漢方と聞いて「おばあちゃんが飲むもの」というイメージが浮かんだのは正直なところだ。でも調べてみると、2026年現在、若い女性のストレス性肌荒れやPMSに漢方が有効なケースは医療の現場でもかなり認識されていることがわかった。

西洋医学は特定の症状に直接アプローチするが、漢方は「体全体のバランス」を整えることを目的とする。ストレスで乱れた自律神経、生理前のホルモンバランス、睡眠の質、肌の状態——これらを個別に治すのではなく、体質から根本的に整えていく考え方だ。

漢方は即効性より継続性が重要で、3ヶ月ほど続けることで変化が出てくることが多い。ドラッグストアで市販品も手に入るが、自分の体質に合ったものを選ぶためには、オンラインの漢方相談サービスを使うのが精度が高い。問診に答えると、体質に合った漢方を提案してくれるシステムで、大阪のワンルームからでもスマホひとつで相談できる。

私が漢方を始めてから3ヶ月後、生理前の荒れスパイクが確実に緩やかになった。「ゼロになった」ではなく「緩やかになった」というのが正直なところだが、それだけでも毎朝の鏡の前が変わる。

PMSサプリは「気休め」じゃなかった

生理前1週間、涙が止まらなくなる問題については、PMSサプリも並行して試した。

最初は「サプリごときで気分が変わるわけがない」と思っていた。でもPMSの症状には、特定の栄養素の不足が関係していることがある。ビタミンB6はセロトニンの生成に関わり、不足すると気分の落ち込みや過敏性が増す。マグネシウムは月経前の浮腫みやイライラを和らげる働きがある。

これらを意識して補えるPMSサプリを3ヶ月継続した。「生理前が来た」とは感じるものの、有給を使いたくなるほどではなくなってきた。肌荒れのスパイクも、以前より明らかに緩やかになった。

気休めではなかった。続けることで、変化は出る。

鏡を見るのが怖くなくなった朝

今も完璧に荒れない肌にはなっていない。残業が続いた翌週は、やっぱり口周りに赤みが出る。

でも「何かできること」が増えた。スキンケアを増やすのではなく、睡眠を守る。コンビニ飯が続いたら翌日に発酵食品を足す。
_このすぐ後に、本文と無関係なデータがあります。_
(** The member types of an enum stand one level deeper and are not in scope:
    the field's type is looked for beside the enum instead. *)
Definition doc_enum : OpenDoc := mkOpenDoc "package p; enum E { A; class In { } In f; }" (
    node 1 "program" 0 43 [node 2 "package_declaration" 0 10 [token 3 "package" 0 7; node 4 "identifier" 8 9 [];
    token 5 ";" 9 10]; node 6 "enum_declaration" 11 43 [token 7 "enum" 11 15; field "name" (node 8 "identifier" 16
    17 []); field "body" (node 9 "enum_body" 18 43 [token 10 "{" 18 19; node 11 "enum_constant" 20 21 [field "name"
    (node 12 "identifier" 20 21 [])]; node 13 "enum_body_declarations" 21 41 [token 14 ";" 21 22; node 15
    "class_declaration" 23 35 [token 16 "class" 23 28; field "name" (node 17 "identifier" 29 31 []); field "body"
    (node 18 "class_body" 32 35 [token 19 "{" 32 33; token 20 "}" 34 35])]; node 21 "field_declaration" 36 41 [field
    "type" (node 22 "type_identifier" 36 38 []); field "declarator" (node 23 "variable_declarator" 39 40 [field
    "name" (node 24 "identifier" 39 40 [])]); token 25 ";" 40 41]]; token 26 "}" 42 43])]]).
Lemma enum_types_unscoped :
  (∃ c, class_from_doc id doc_enum "E.In" (λ _, None) = Some c)
  ∧ ((λ c, (λ m, mm_result <$> em_metadata m) <$> List.filter (λ m, bool_decide (em_name m = "f")) (members c))
       <$> class_from_doc id doc_enum "E" (λ candidates, List.find (λ c, bool_decide (c ∈ ["p.E"; "p.E$In"; "p.In"])) candidates)) = Some [Some (named "p.In")].
Proof. split; [eexists; by vm_compute|by vm_compute]. Qed.
End Sample.
End SourceClass.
生理前1週間はPMSサプリをきちんと飲む。気持ちが溢れそうなときはオンラインカウンセリングを予約する。

本町の交差点でガラス張りのビルに映る自分を、避けずに見られる日が増えてきた。

あなたにも伝えたいこと

スキンケアに月1万円かけても肌が治らない——そういう状況が続いているなら、一度だけ立ち止まって考えてほしい。

あなたの肌が荒れているのは、化粧水の選び方が悪いのでも、スキンケアが足りないのでもなく、体の内側でストレスのサインが出ているからかもしれない。

その場合、有効な選択肢はこうなる。

漢方は、ストレスと肌荒れと生理不調を「一本で」対処できる可能性がある選択肢として、2026年の今は試す価値がある。オンライン漢方相談サービスなら、スマホから体質診断を受けて自分に合った処方を提案してもらえる。続けるとしたら3ヶ月が目安だ。

PMSサプリは、生理前の感情コントロールが難しいと感じているなら、ビタミンB6・マグネシウム配合のものを選んで3ヶ月続けてみること。即効性はないが、積み重ねで変化が出る。

オンラインカウンセリングは、誰にも言えないと感じているなら、「第三者に話す場所」として機能する。友達でも家族でも職場でもない人間に話すことで、ストレスの構造が変わることがある。夜の時間帯、スマホから予約できる。初回だけ試して合わなければやめればいい。

外側を変える前に、内側を整える。それがストレス肌荒れへの、一番の近道だ。